More seriously, this is great stuff. I would only suggest that, along with the file drawer, you remember the garden of forking paths. In particular, I’m not so sure about the framing in which an experiment can be characterized as producing “strong results,” “mixed results,” or “null results.” Whether a result is strong or not would seem to depend on how the data are analyzed, and the point of the forking paths is that with a given data it is possible for noise to appear as strong. I gather from the news article that TESS is different in that any given study is focused on a specific hypothesis, but even so I would think there is a bit of flexibility in how the data are analyzed and a fair number of potentially forking paths. For example, the news article mentions “whether voters tend to favor legislators who boast of bringing federal dollars to their districts over those who tout a focus on policy matters).” But of course this could be studied in many different ways.
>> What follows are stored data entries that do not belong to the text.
(** * generate_icons.py: the Android launcher-icon generator

    A shallow embedding of [src/generate_icons.py] and the properties of
    its single function [generate_icons].

    The script is I/O orchestration over two external libraries: Pillow
    ([Image.open], [convert], [resize], [save]) and the operating system
    ([os.path.join], [os.makedirs], [print]).  The libraries are not part
    of the repository, so they enter the development as the fields of two
    interfaces, [PIL] and [OS]; the script itself is translated statement
    by statement into a state-and-exception monad over a [World] that
    holds the file store, the directories and a chronological log of
    every call the script makes. *)

From stdpp Require Import gmap strings list pretty.
From Stdlib Require Import ZArith.
From Stdlib.Strings Require Import Byte.

Open Scope string_scope.
Open Scope Z_scope.
Open Scope list_scope.

(** ** Constants of the module *)

(** Source icon *)
Definition SOURCE_ICON : string := "app/src/main/res/Icon.png".

(** Icon sizes for different densities.  A Python dict literal is iterated
    in insertion order, so the table is the list of its items. *)
Definition ICON_SIZES : list (string * Z) :=
  [ ("mdpi", 48);
    ("hdpi", 72);
    ("xhdpi", 96);
    ("xxhdpi", 144);
    ("xxxhdpi", 192) ].

(** Output directories *)
Definition MIPMAP_DIR : string := "app/src/main/res".

(** ** Strings: f-string pieces and [os.path.join] *)

(** The newline character written [\n] in the Python literals. *)
Definition nl : string := String (Ascii.ascii_of_nat 10) "".

Definition sep : Ascii.ascii := Ascii.ascii_of_nat 47.

Definition startswith_sep (s : string) : bool :=
  match s with
  | String c _ => bool_decide (c = sep)
  | EmptyString => false
  end.

Fixpoint endswith_sep (s : string) : bool :=
  match s with
  | EmptyString => false
  | String c EmptyString => bool_decide (c = sep)
  | String _ rest => endswith_sep rest
  end.

(** [os.path.join a b] of [posixpath], for two components: an absolute
    [b] replaces [a]; otherwise the components are glued with exactly one
    separator between them. *)
Definition path_join (a b : string) : string :=
  if startswith_sep b then b
  else if bool_decide (a = "") || endswith_sep a then a +:+ b
  else a +:+ "/" +:+ b.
In short, I think this is important work you have done, and I just think that we should go beyond the “file drawer” because I fear that this phase lends too much credence to the idea that a reported p-value is a legitimate summary of a study.

P.S. There’s also a statistical issue that every study is counted only once, as either a 1 (published) or 0 (unpublished). If Bruno Frey ever gets involved, you’d have to have a system where any result gets a number from 0 to 5, representing the number of different times it’s published.
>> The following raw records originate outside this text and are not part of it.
(** [app = FastAPI()], [app.add_middleware(...)], [@app.get("/health")]. *)
Definition app : FastAPI.FastAPI Globals :=
  let app := FastAPI_init (head_first pf) in
  let app := add_middleware app (Middleware_CORS cors) in
  get app "/health" health.

(** The module's statements, with [name] the value of [__name__]; the
    result is the [app] the module namespace ends up with.  The guarded block
    imports uvicorn, prints twice and runs the server; nothing encloses the
    call in a [try] or a loop. *)
Definition main (name : string)
  : Proc (state Globals) (FastAPI.FastAPI Globals) :=
  if String.eqb name "__main__"
  then (print banner1 ;;
        print banner2 ;;
        uvicorn_run pf (call app) "0.0.0.0" 8000%N ;;
        ret app)%proc
  else ret app.

(** The response of the running service to one request. *)
Definition respond (req : request) (s : state Globals)
  : response * state Globals :=
  call app req s.

End Program.

End Main.

(** ** The service as a function, and what is observed of a run *)

Module Service.
Import Http Starlette FastAPI Process Main.

(** The router inside the exception middleware: what the CORS layer wraps. *)
Definition inner {Globals : Type} (pf : platform) : asgi_app (state Globals) :=
  ExceptionMiddleware http_exception_handler (Router_app (routes (app pf)) true).

(** What it yields, computed from a state of no consequence. *)
Definition route_outcome (pf : platform) (req : request) : outcome :=
  fst (@inner unit pf req (mkState false tt)).

(** The middleware instance the stack builds from the program's options. *)
Definition policy : CORSMiddleware := CORSMiddleware_init cors.

(** A CORS preflight, as [CORSMiddleware.__call__] recognises it. *)
Definition is_preflight (req : request) : bool :=
  contains "origin" (req_headers req)
  && String.eqb (method req) "OPTIONS"
  && contains "access-control-request-method" (req_headers req).

(** The response of the whole stack, computed without a state. *)
Definition service_response (pf : platform) (req : request) : response :=
  let hs := req_headers req in
  match get_header "origin" hs with
  | None =>
      match route_outcome pf req with
      | Returned r => r
      | Raised _ => error_response
      end
  | Some origin =>
      match (if String.eqb (method req) "OPTIONS"
             then get_header "access-control-request-method" hs else None) with
      | Some requested_method =>
          preflight_response policy origin requested_method
            (get_header "access-control-request-headers" hs)
      | None =>
          match route_outcome pf req with
          | Returned r => cors_send policy hs origin r
          | Raised _ => error_response
          end
      end
  end.

(** The one request that writes state: a [GET] or [HEAD] that reaches the
    schema endpoint stores the schema in the application. *)
Definition schema_request (req : request) : bool :=
  path_regex_match "/openapi.json" (path req)
  && Text.mem (method req) ["GET"; "HEAD"].

Definition reaches_schema (req : request) : bool :=
  negb (is_preflight req) && schema_request req.

Definition store_schema {Globals : Type} (s : state Globals) : state Globals :=
  {| openapi_schema := true; globals := globals s |}.

(** The state the router leaves, and the state the whole stack leaves. *)
Definition route_after {Globals : Type} (req : request) (s : state Globals)
  : state Globals :=
  if schema_request req then store_schema s else s.

Definition after {Globals : Type} (req : request) (s : state Globals)
  : state Globals :=
  if reaches_schema req then store_schema s else s.

(** The documentation routes [FastAPI()] registers, with their documents. *)
Definition documentation : list (string * document) :=
  [ ("/openapi.json", OpenAPISchema);
    ("/docs", SwaggerUIPage);
    ("/docs/oauth2-redirect", SwaggerUIOAuth2RedirectPage);
    ("/redoc", ReDocPage) ].

(** Whether the path expression of a documentation route accepts [p]. *)
Definition documented (p : string) : bool :=
  existsb (fun pattern => path_regex_match pattern p) (map fst documentation).

(** Whether some route's path expression accepts [p]. *)
Definition registered (p : string) : bool :=
  existsb (fun pattern => path_regex_match pattern p)
          (map fst documentation ++ ["/health"]).

Definition method_not_allowed (allow : string) : response :=
  http_exception_handler
    (mkHTTPException 405 "Method Not Allowed" [("Allow", allow)]).

Definition not_found_response : response :=
  http_exception_handler (mkHTTPException 404 "Not Found" []).

(** The [Allow] value of a documentation route. *)
Definition documentation_allow (pf : platform) : string :=
  if head_first pf then "HEAD, GET" else "GET, HEAD".

(** The routing table of the program, as a relation between a request and
    what the router, under the exception middleware, yields. *)
Inductive routed (pf : platform) (req : request) : outcome -> Prop :=
| routed_health :
    path_regex_match "/health" (path req) = true ->
    Text.mem (method req) ["GET"] = true ->
    routed pf req (Returned (JSONResponse health_body 200 []))
| routed_health_405 :
    path_regex_match "/health" (path req) = true ->
    Text.mem (method req) ["GET"] = false ->
    routed pf req (Returned (method_not_allowed "GET"))
| routed_document pattern d :
    In (pattern, d) documentation ->
    path_regex_match pattern (path req) = true ->
    Text.mem (method req) ["GET"; "HEAD"] = true ->
    routed pf req (Returned (DocumentResponse d))
| routed_document_405 pattern d :
    In (pattern, d) documentation ->
    path_regex_match pattern (path req) = true ->
    Text.mem (method req) ["GET"; "HEAD"] = false ->
    routed pf req (Returned (method_not_allowed (documentation_allow pf)))
| routed_redirect url :
    registered (path req) = false ->
    registered (redirect_path (path req)) = true ->
    URL req (redirect_path (path req)) = Some url ->
    routed pf req (Returned (RedirectResponse url))
| routed_decode_error :
    registered (path req) = false ->
    registered (redirect_path (path req)) = true ->
    URL req (redirect_path (path req)) = None ->
    routed pf req (Raised UnicodeDecodeError)
| routed_not_found :
    registered (path req) = false ->
    registered (redirect_path (path req)) = false \/ path req = "/" ->
    routed pf req (Returned not_found_response).

(** The router on an unregistered path: a redirect when the path with its
    slashes mended is registered, the decoding error of that redirect, or
    "not found". *)
Definition unregistered_outcome (req : request) : outcome :=
  if negb (String.eqb (path req) "/") && registered (redirect_path (path req))
  then match URL req (redirect_path (path req)) with
       | Some url => Returned (RedirectResponse url)
       | None => Raised UnicodeDecodeError
       end
  else Returned not_found_response.

(** The request the router would redirect for its slashes, but whose query
    string does not decode: the one request the stack answers with 500. *)
Definition redirect_fails (req : request) : bool :=
  negb (is_preflight req)
  && negb (registered (path req))
  && registered (redirect_path (path req))
  && negb (String.eqb (query_string req) EmptyString)
  && negb (Text.utf8_valid (query_string req)).

(** The value of the response's [Access-Control-Allow-Origin] header. *)
Definition allow_origin (r : response) : option string :=
  get_header "access-control-allow-origin" (resp_headers r).

(** The header is there, and its value lets [origin] in: the wildcard, or
    the origin itself. *)
Definition permits (r : response) (origin : option string) : Prop :=
  exists v, allow_origin r = Some v /\ (v = "*" \/ Some v = origin).

(** What a run printed itself, what reached standard output in all, where
    it tried to bind, where it listened, and what it served, read off the
    trace. *)
Definition printed (t : list event) : list string :=
  flat_map (fun e => match e with Printed line => [line] | _ => [] end) t.

Definition stdout (t : list event) : list event :=
  filter (fun e => match e with
                   | Printed _ | AccessLogged _ _ => true
                   | _ => false
                   end) t.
6 thoughts on “When we talk about the “file drawer,” let’s not assume that an experiment can easily be characterized as producing strong, mixed, or weak results”

question on August 28, 2014 8:38 PM at 8:38 pm said:

Perhaps researchers are publishing the wrong type of result:
Significant result: Two groups were different for “some reason”
Null result: Any effect of treatment was small relative to other factors.
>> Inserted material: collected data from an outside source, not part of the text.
(** * Seat Heater Control System: a shallow embedding of [main.c]

    The development follows [main.c] of the Seat Heater Control System
    (TM4C123GH6PM, FreeRTOS).  Every task body (one pass through its
    [for (;;)] loop) and every interrupt handler is a computation in a small
    monad over the globals of [main.c] and the kernel objects it creates
    (queues, binary semaphores, event groups).  A pass that would stay in a
    wait-forever kernel call ([portMAX_DELAY]) has no result ([None]).

    Conventions
    - [uint8] globals are integers kept in [0, 256) by [uint8] at every store;
    - the driver and the passenger copies of a task differ only in the names
      of the globals they touch, so the copies are one definition indexed by
      [Seat]; where the two copies differ (button bits, order of the
      statements in the diagnostic tasks) they are separate definitions;
    - the sensor reading ([LM35_getTemperature]) and the time stamp
      ([GPTM_WTimer0Read]) come from peripheral drivers and are inputs;
    - a handler or a task pass is executed as one step and no statement of
      another task runs inside it; the mutexes of [main.c] are not modelled.
      (A heater pass holds the four mutexes of its seat from its first test
      to its last LED write; the sensor tasks have the highest priority and a
      diagnostic task takes the heater-state mutex before it writes.)  The
      pass of a button task is also given in two steps ([Fine]), split where
      [xEventGroupWaitBits] has cleared the bits and the desired temperature
      is not yet stored;
    - a sensor pass that finds its queue full waits in [xQueueSend] after it
      has stored the sample and the fault flag.  Such a pass has no result
      here and the model does not follow it: the statements about a pass
      that sends take a free slot in the queue ([has_room]);
    - a store past the end of the diagnostic array overwrites memory that
      the source does not determine: the statements about reachable states
      are made for the states before such a store ([in_bounds]). *)

From Stdlib Require Import ZArith List Bool Lia.
From Stdlib Require String Ascii.
From stdpp Require Import base list.
Import ListNotations.
Local Open Scope Z_scope.

(** ** Constants of [main.c] *)

Definition mainSW1_INTERRUPT_BIT : Z := Z.shiftl 1 0.
Definition mainSW2_INTERRUPT_BIT : Z := Z.shiftl 1 0.
Definition mainSW3_INTERRUPT_BIT : Z := Z.shiftl 1 1.

Definition mainHEATER_STATE_OFF : Z := 0.
Definition mainHEATER_STATE_LOW : Z := 1.
Definition mainHEATER_STATE_MEDIUM : Z := 2.
Definition mainHEATER_STATE_HIGH : Z := 3.

Definition mainHEATING_LEVEL_OFF : Z := 0.
Definition mainHEATING_LEVEL_LOW : Z := 1.
Definition mainHEATING_LEVEL_MEDIUM : Z := 2.
Definition mainHEATING_LEVEL_HIGH : Z := 3.

Definition mainTEMP_MAX_VALID_RANGE : Z := 40.
Definition mainTEMP_MIN_VALID_RANGE : Z := 5.

Definition mainDESIRED_TEMP_OFF : Z := 0.
Definition mainDESIRED_TEMP_LOW : Z := 25.
Definition mainDESIRED_TEMP_MEDIUM : Z := 30.
Definition mainDESIRED_TEMP_HIGH : Z := 35.

Definition mainTEMP_OVER_RANGE_FAIL : Z := 0x44.
Definition mainTEMP_UNDER_RANGE_FAIL : Z := 0x55.
Definition mainDRIVER_SEAT_FAIL : Z := 0x66.
Definition mainPASSENGER_SEAT_FAIL : Z := 0x77.

Definition mainDIAGNOSTIC_SIZE : Z := 5.

Definition mainTEMP_DIFF_LOW_THRESHOLD : Z := 2.
Definition mainTEMP_DIFF_MEDIUM_THRESHOLD : Z := 5.
Definition mainTEMP_DIFF_HIGH_THRESHOLD : Z := 10.

Definition mainTOTAL_HEATING_LEVELS : Z := 4.

(** FreeRTOS truth values ([projdefs.h]). *)
Definition pdFALSE : Z := 0.
Definition pdTRUE : Z := 1.

(** ** Machine integers *)

Definition uint8 (z : Z) : Z := z mod 256.
Definition uint32 (z : Z) : Z := z mod 4294967296.

(** ** Data *)

Inductive Seat : Type := Driver | Passenger.

Definition Seat_eqb (a b : Seat) : bool :=
  match a, b with
  | Driver, Driver | Passenger, Passenger => true
  | _, _ => false
  end.

(** The [uint8] variables that exist once per seat.  [HeatingLevel] of
    [Driver] is [ucDriverHeatingLevel], [ErrorFlag] of [Passenger] is
    [ucPassengerErrorFlag], and so on; [PrevHeaterState] is the local
    [ucPrevDriverHeaterState] / [ucPrevPassengerHeaterState] of the heater
    task, which lives across the passes of its loop. *)
Inductive Var : Type :=
| HeatingLevel
| DesiredTemperature
| TemperatureValue
| HeaterState
| ErrorFlag
| PrevHeaterState.

Definition Var_eqb (a b : Var) : bool :=
  match a, b with
  | HeatingLevel, HeatingLevel
  | DesiredTemperature, DesiredTemperature
  | TemperatureValue, TemperatureValue
  | HeaterState, HeaterState
  | ErrorFlag, ErrorFlag
  | PrevHeaterState, PrevHeaterState => true
  | _, _ => false
  end.

(** [struct xFailureLog]. *)
Record xFailureLog : Type := mkFailureLog {
  uiTimeStamp : Z;
  ucFailureCode : Z;
  ucFailureSeat : Z;
  ucHeatingLevel : Z
}.

(** The LEDs driven through [Led.c]; index 1 is the driver's, 2 the
    passenger's. *)
Inductive LedId : Type :=
| RED (seat : Seat)
| GREEN (seat : Seat)
| BLUE (seat : Seat).

Definition LED_ON : bool := true.
Definition LED_OFF : bool := false.

(** What a pass does to the world outside its own locals, in program order. *)
Inductive Effect : Type :=
| Write (seat : Seat) (x : Var) (v : Z)
| DioWrite (led : LedId) (level : bool)
| QueueSend (seat : Seat) (xlog : xFailureLog)
| QueueReceive (seat : Seat) (xlog : xFailureLog)
| SemaphoreGive (seat : Seat)
| SemaphoreTake (seat : Seat)
| EventSetBits (seat : Seat) (bits : Z)
| EventWaitBits (seat : Seat) (bits : Z)
| DiagnosticStore (index : Z) (xlog : xFailureLog).

(** The globals and kernel objects of [main.c].
    - [mem]: the per-seat [uint8] variables;
    - [xDiagnosticQueue]: records sent and not yet received, oldest first.
      [xQueueSend] is called with [portMAX_DELAY]: it returns once the record
      is in, so a completed pass has always queued its record; the length 3
      given to [xQueueCreate] only bounds how long the sender waits;
    - [xErrorReportSemaphore]: binary semaphore, [true] when given;
    - [xButtonsEventGroup]: bits of [xDriverButtonsEventGroup] /
      [xPassengerButtonEventGroup];
    - [xDiagnosticArray]: the [mainDIAGNOSTIC_SIZE] slots;
    - [xBeyondArray]: stores to [xDiagnosticArray[i]] with [i] outside the
      array, as (index, record), in program order. *)
Record State : Type := mkState {
  mem : Seat -> Var -> Z;
  xDiagnosticQueue : Seat -> list xFailureLog;
  xErrorReportSemaphore : Seat -> bool;
  xButtonsEventGroup : Seat -> Z;
  xDiagnosticArray : list xFailureLog;
  ucDiagnosticIndex : Z;
  xBeyondArray : list (Z * xFailureLog)
}.

Definition upd_seat {A : Type} (seat : Seat) (a : A) (f : Seat -> A) : Seat -> A :=
  fun seat' => if Seat_eqb seat' seat then a else f seat'.

Definition upd_mem (seat : Seat) (x : Var) (v : Z) (m : Seat -> Var -> Z)
  : Seat -> Var -> Z :=
  fun seat' x' => if Seat_eqb seat' seat && Var_eqb x' x then v else m seat' x'.

Definition set_mem (m : Seat -> Var -> Z) (s : State) : State :=
  mkState m (xDiagnosticQueue s) (xErrorReportSemaphore s) (xButtonsEventGroup s)
          (xDiagnosticArray s) (ucDiagnosticIndex s) (xBeyondArray s).

Definition set_queue (q : Seat -> list xFailureLog) (s : State) : State :=
  mkState (mem s) q (xErrorReportSemaphore s) (xButtonsEventGroup s)
          (xDiagnosticArray s) (ucDiagnosticIndex s) (xBeyondArray s).

Definition set_semaphore (b : Seat -> bool) (s : State) : State :=
  mkState (mem s) (xDiagnosticQueue s) b (xButtonsEventGroup s)
          (xDiagnosticArray s) (ucDiagnosticIndex s) (xBeyondArray s).

Definition set_events (e : Seat -> Z) (s : State) : State :=
  mkState (mem s) (xDiagnosticQueue s) (xErrorReportSemaphore s) e
          (xDiagnosticArray s) (ucDiagnosticIndex s) (xBeyondArray s).

Definition set_diagnostic (a : list xFailureLog) (i : Z) (b : list (Z * xFailureLog))
  (s : State) : State :=
  mkState (mem s) (xDiagnosticQueue s) (xErrorReportSemaphore s)
          (xButtonsEventGroup s) a i b.

(** Static storage is zero-initialised; [ucPrev...HeaterState] starts at
    [0xFF] before the heater loop is entered. *)
Definition zero_log : xFailureLog := mkFailureLog 0 0 0 0.

Definition init : State :=
  {| mem := fun _ x => match x with PrevHeaterState => 0xFF | _ => 0 end;
     xDiagnosticQueue := fun _ => [];
     xErrorReportSemaphore := fun _ => false;
     xButtonsEventGroup := fun _ => 0;
     xDiagnosticArray := replicate (Z.to_nat mainDIAGNOSTIC_SIZE) zero_log;
     ucDiagnosticIndex := 0;
     xBeyondArray := [] |}.

(** ** The task monad *)

Definition Task (A : Type) : Type := State -> option (A * State * list Effect).

Definition ret {A : Type} (a : A) : Task A := fun s => Some (a, s, []).

Definition bind {A B : Type} (m : Task A) (k : A -> Task B) : Task B :=
  fun s =>
    match m s with
    | None => None
    | Some (a, s1, t1) =>
        match k a s1 with
        | None => None
        | Some (b, s2, t2) => Some (b, s2, t1 ++ t2)
        end
    end.

Declare Scope task_scope.
Delimit Scope task_scope with task.
Notation "x <- m ; k" := (bind m (fun x => k))
  (at level 20, m at level 100, k at level 200, only parsing) : task_scope.
Notation "m ;; k" := (bind m (fun _ => k))
  (at level 100, k at level 200, right associativity, only parsing) : task_scope.
Local Open Scope task_scope.

Definition emit (e : Effect) : Task unit := fun s => Some (tt, s, [e]).

(** Read of a per-seat variable. *)
Definition load (seat : Seat) (x : Var) : Task Z :=
  fun s => Some (mem s seat x, s, []).

(** Assignment to a per-seat [uint8] variable. *)
Definition assign (seat : Seat) (x : Var) (v : Z) : Task unit :=
  fun s => Some (tt, set_mem (upd_mem seat x (uint8 v) (mem s)) s,
                 [Write seat x (uint8 v)]).

(** ** Kernel calls and LED driver *)

(** The length both queues are created with in [main]:
    [xQueueCreate(3, sizeof(xFailureLog))]. *)
Definition uxQueueLength : Z := 3.

(** [xQueueSend(q, &xlog, portMAX_DELAY)]: with a free slot the record is
    stored at the back of the queue; with the queue full the call waits. *)
Definition xQueueSend (seat : Seat) (xlog : xFailureLog) : Task unit :=
  fun s =>
    if Z.of_nat (length (xDiagnosticQueue s seat)) <? uxQueueLength then
      Some (tt, set_queue (upd_seat seat (xDiagnosticQueue s seat ++ [xlog])
                                    (xDiagnosticQueue s)) s,
            [QueueSend seat xlog])
    else None.

(** [xQueueReceive(q, &xlog, portMAX_DELAY)]: waits for a record. *)
Definition xQueueReceive (seat : Seat) : Task xFailureLog :=
  fun s =>
    match xDiagnosticQueue s seat with
    | [] => None
    | xlog :: rest =>
        Some (xlog, set_queue (upd_seat seat rest (xDiagnosticQueue s)) s,
              [QueueReceive seat xlog])
    end.

(** [xSemaphoreGive] on a binary semaphore: giving a given semaphore changes
    nothing. *)
Definition xSemaphoreGive (seat : Seat) : Task unit :=
  fun s => Some (tt, set_semaphore (upd_seat seat true (xErrorReportSemaphore s)) s,
                 [SemaphoreGive seat]).

(** [xSemaphoreTake(sem, portMAX_DELAY)]: waits until the semaphore is
    given. *)
Definition xSemaphoreTake (seat : Seat) : Task unit :=
  fun s =>
    if xErrorReportSemaphore s seat
    then Some (tt, set_semaphore (upd_seat seat false (xErrorReportSemaphore s)) s,
               [SemaphoreTake seat])
    else None.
It seems we can learn more from the second case.

Reply ↓
L.J Zigerell on August 28, 2014 10:10 PM at 10:10 pm said:

The garden of forking paths is less an issue in TESS studies than in correlational research. TESS typically fields relatively brief survey experiments, so there are fewer paths, and some of these paths don’t go far; for example, tossing in different sets of controls often does not make much difference. The big forking paths for TESS appear to be restricting the sample, non- or selective reporting or use of manipulations and dependent variables, and the use of post-stratification weights. But TESS makes the data available, so it’s possible to assess whether these forking paths matter.

Believe it or not, I’ve been writing up some unpublished TESS studies. The biggest non-reporting problem is that it appears that some researchers have fielded TESS studies to test hypothesis X, the test does not provide evidence for hypothesis X, and the researchers publish an article presenting evidence for hypothesis X from convenience samples but do not mention the null results from the TESS study.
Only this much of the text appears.